- What you have to do: Give back exactly the lines of the data below, starting with the line that has "- intros Hnf" and going on through the line that has "shslog) (sink (p_logs p))".

- Material to process:
(** The part of [copyBytesToSend] after the buffer has been filled. *)
Lemma reports_copy n h :
  run_reports (h ← lift get;
    let count := Z.min (len (_outputBuffer h)) n in
    let copied := ztake count (_outputBuffer h) in
    lift (modify (set_outputBuffer (zdrop count (_outputBuffer h))));;
    h ← lift get;
    (if bool_decide (_outputBuffer h = []) then log debug SendCompleted;; log_nextStep
     else log debug (SentBytes count));;
    mret (count, copied)) h.
Proof.
  apply reports_peek. cbv zeta. set (count := Z.min _ _).
  eapply (reports_after _ _ h tt _ []); [intros l; rewrite app_nil_r; by apply lift_run|done..|].
  apply reports_peek. eapply (reports_before _ (λ _, mret (count, _))); [|done|done].
  case_bool_decide; [|apply reports_debug].
  eapply (reports_after _ _ _ _ _ [_]); [intros l; apply log_kept|done..|]. apply reports_nextStep.
Qed.

Lemma reports_copyBytesToSend n h : run_reports (log_copyBytesToSend n) h.
Proof.
  apply reports_peek. case_bool_decide; [apply reports_ret|]. case_bool_decide.
  2: { eapply (reports_after _ _ h true h []); [intros l; by rewrite app_nil_r|done..|].
       apply reports_copy. }
  destruct (bytesToSend_quiet h) as ([b|e] & h1 & l1 & Hr & Hs & He & Hi).
  - eapply (reports_after _ _ h (negb (len b =? 0)) h1 l1); [|done..|].
    { intros l. by rewrite (bind_Ok _ _ _ _ _ (Hr l)). }
    destruct (negb (negb (len b =? 0))); [apply reports_ret|apply reports_copy].
  - eapply (reports_quiet _ h (Fault e) h1 l1); [|done..]. intros l.
    apply bind_Fault. by apply bind_Fault.
Qed.

Lemma reports_call c h : run_reports (log_call c) h.
Proof.
  destruct c; cbn [log_call].
  - apply reports_forget, reports_peek.
    apply (reports_before _ (λ _, modify (set_inputBuffer (vec_resize (byteCountNeeded h) (_inputBuffer h)));;
      mret (byteCountNeeded h))); [|done|done].
    destruct (0 <? byteCountNeeded h); auto with shs.
  - apply reports_lift. unfold do_call, fillInput, in_bounds. rewrite bind_get. by destruct (mwrite _ _ _).
  - apply reports_forget, reports_readCompleted.
  - intros Hnf l. destruct (reports_failure (UnexpectedEOF (Step_val (_step h))) h tt Hnf l)
      as (r & h' & l' & Hr & Hrep). exists r, h', l'. split; [|done]. rewrite <-Hr. done.
  - apply reports_forget, reports_receivedBytes.
  - apply reports_forget, reports_bytesToSend.
  - apply reports_sendCompleted.
  - apply reports_forget, reports_copyBytesToSend.
  - apply reports_lift. unfold do_call, session. apply same_step_bind; [|auto with shs].
    apply same_step_get. intros h'. case_bool_decide; [done|apply same_step_impl].
Qed.

End reports.

(** * The callback of the Crouton adapter *)

(** [vasprintf] makes the text of a message, or fails; [LNet_log] is the
    logger of the Crouton library, with its level, format and argument. *)
Section crouton.
Context {N : Type} (vasprintf : message → option bytes) (LNet_log : Z → string → bytes → N → N).

Definition shslog : callback (L := N) := λ level m net,
  match vasprintf m with
  | Some text => LNet_log (LogLevel_val level) "SecretHandshake: {}" text net
  | None => net
  end.

(** The global variables: the callback, and the flag [sOnce] in the
    constructor of [SecretHandshake]. *)
Record process := MkProcess { p_logs : logs (L := N); sOnce : bool }.

Definition set_LogCallback (cb : option (callback (L := N))) (p : process) : process :=
  MkProcess (MkLogs cb (sink (p_logs p))) (sOnce p).

(** The [call_once] in the constructor. *)
Definition install_shslog (p : process) : process :=
  if sOnce p then p
  else MkProcess (match LogCallback (p_logs p) with
                  | None => MkLogs (Some shslog) (sink (p_logs p))
                  | Some _ => p_logs p
                  end) true.

(** A constructor, or an assignment by the application. *)
Inductive process_step : process → process → Prop :=
| step_construct p : process_step p (install_shslog p)
| step_assign p cb : process_step p (set_LogCallback cb p).

(** Constructors only. *)
Definition constructs : process → process → Prop := rtc (λ p p', p' = install_shslog p).

(** The callback of the application stays, whatever is constructed. *)
Lemma callback_kept p p' cb :
  constructs p p' → LogCallback (p_logs p) = Some cb → LogCallback (p_logs p') = Some cb.
Proof.
  induction 1 as [|p p1 p2 -> _ IH]; [done|]. intros Hc. apply IH. unfold install_shslog.
  destruct (sOnce p); [done|]. cbn. by rewrite Hc.
Qed.

(** The adapter assigns the callback at most once: after the first
    constructor, also a callback that the application has taken away stays
    away. *)
Lemma installed_once p p' : constructs (install_shslog p) p' → p' = install_shslog p.
Proof.
  assert (sOnce (install_shslog p) = true) as Hs
    by (unfold install_shslog; by destruct (sOnce p) eqn:E).
  induction 1 as [|p1 p2 p3 -> _ IH]; [done|].
  assert (install_shslog p1 = p1) as E by (unfold install_shslog at 1; by rewrite Hs).
  rewrite E in IH. by apply IH.
Qed.

End crouton.

(** * Properties *)

Section properties.
Context {P : Primitives}.

(** The methods with their log statements are those of Handshake.v: with a
    callback that returns and leaves the handshake alone, and with none, every
    sequence of calls has the outcomes and the states it has there. *)
Theorem logging_transparent {L} (cs : list call) (g : logs (L := L)) h :
  (log_calls cs (MkLogged h g)).1 = (do_calls cs h).1 ∧
  l_hs (log_calls cs (MkLogged h g)).2 = (do_calls cs h).2.
Proof.
  revert h g. induction cs as [|c cs IH]; intros h g; [done|]. cbn [log_calls do_calls].
  destruct (erases_call c (MkLogged h g)) as [Hr Hs]. cbn [l_hs] in Hr, Hs.
  destruct (log_call c _) as [r [h1 g1]], (do_call c h) as [r0 h0]. cbn in Hr, Hs. subst.
  destruct (IH h0 g1) as [Hr2 Hs2].
  destruct (log_calls cs _) as [rs x2], (do_calls cs h0) as [rs0 h2]. cbn in *. by subst.
Qed.

(** The log tells how a handshake ends: a call that makes it fail logs one
    message at level [err], a call that finishes it logs one at level [info],
    and no other call on a handshake that has not failed logs at these
    levels. *)
Theorem outcome_logged c h :
  _step h ≠ Failed → reported h (do_call c h).2 (log_of c h).
Proof.
  intros Hnf. destruct (reports_call c h Hnf []) as (r & h' & l & Hr & Hrep).
  destruct (erases_call c (recording h [])) as [_ Hs]. cbn [l_hs recording] in Hs.
  unfold log_of. rewrite <-Hs, Hr. exact Hrep.
Qed.

End properties.

Module Demo.
Import Toy Handshake.Demo.

(** A server that receives garbage says so. *)
Lemma outcome_logged_witness :
  reported server0 (do_call (CallReceivedBytes (replicate 64 x00)) server0).2
    (log_of (CallReceivedBytes (replicate 64 x00)) server0) ∧
  log_of (CallReceivedBytes (replicate 64 x00)) server0 = [(err, ReceivedInvalidData 1)].
Proof. split; [apply outcome_logged; discriminate|vm_compute; reflexivity]. Defined.
End Demo.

- Exercise response:
  - intros Hnf l. destruct (reports_failure (UnexpectedEOF (Step_val (_step h))) h tt Hnf l)
      as (r & h' & l' & Hr & Hrep). exists r, h', l'. split; [|done]. rewrite <-Hr. done.
  - apply reports_forget, reports_receivedBytes.
  - apply reports_forget, reports_bytesToSend.
  - apply reports_sendCompleted.
  - apply reports_forget, reports_copyBytesToSend.
  - apply reports_lift. unfold do_call, session. apply same_step_bind; [|auto with shs].
    apply same_step_get. intros h'. case_bool_decide; [done|apply same_step_impl].
Qed.

End reports.

(** * The callback of the Crouton adapter *)

(** [vasprintf] makes the text of a message, or fails; [LNet_log] is the
    logger of the Crouton library, with its level, format and argument. *)
Section crouton.
Context {N : Type} (vasprintf : message → option bytes) (LNet_log : Z → string → bytes → N → N).

Definition shslog : callback (L := N) := λ level m net,
  match vasprintf m with
  | Some text => LNet_log (LogLevel_val level) "SecretHandshake: {}" text net
  | None => net
  end.

(** The global variables: the callback, and the flag [sOnce] in the
    constructor of [SecretHandshake]. *)
Record process := MkProcess { p_logs : logs (L := N); sOnce : bool }.

Definition set_LogCallback (cb : option (callback (L := N))) (p : process) : process :=
  MkProcess (MkLogs cb (sink (p_logs p))) (sOnce p).

(** The [call_once] in the constructor. *)
Definition install_shslog (p : process) : process :=
  if sOnce p then p
  else MkProcess (match LogCallback (p_logs p) with
                  | None => MkLogs (Some shslog) (sink (p_logs p))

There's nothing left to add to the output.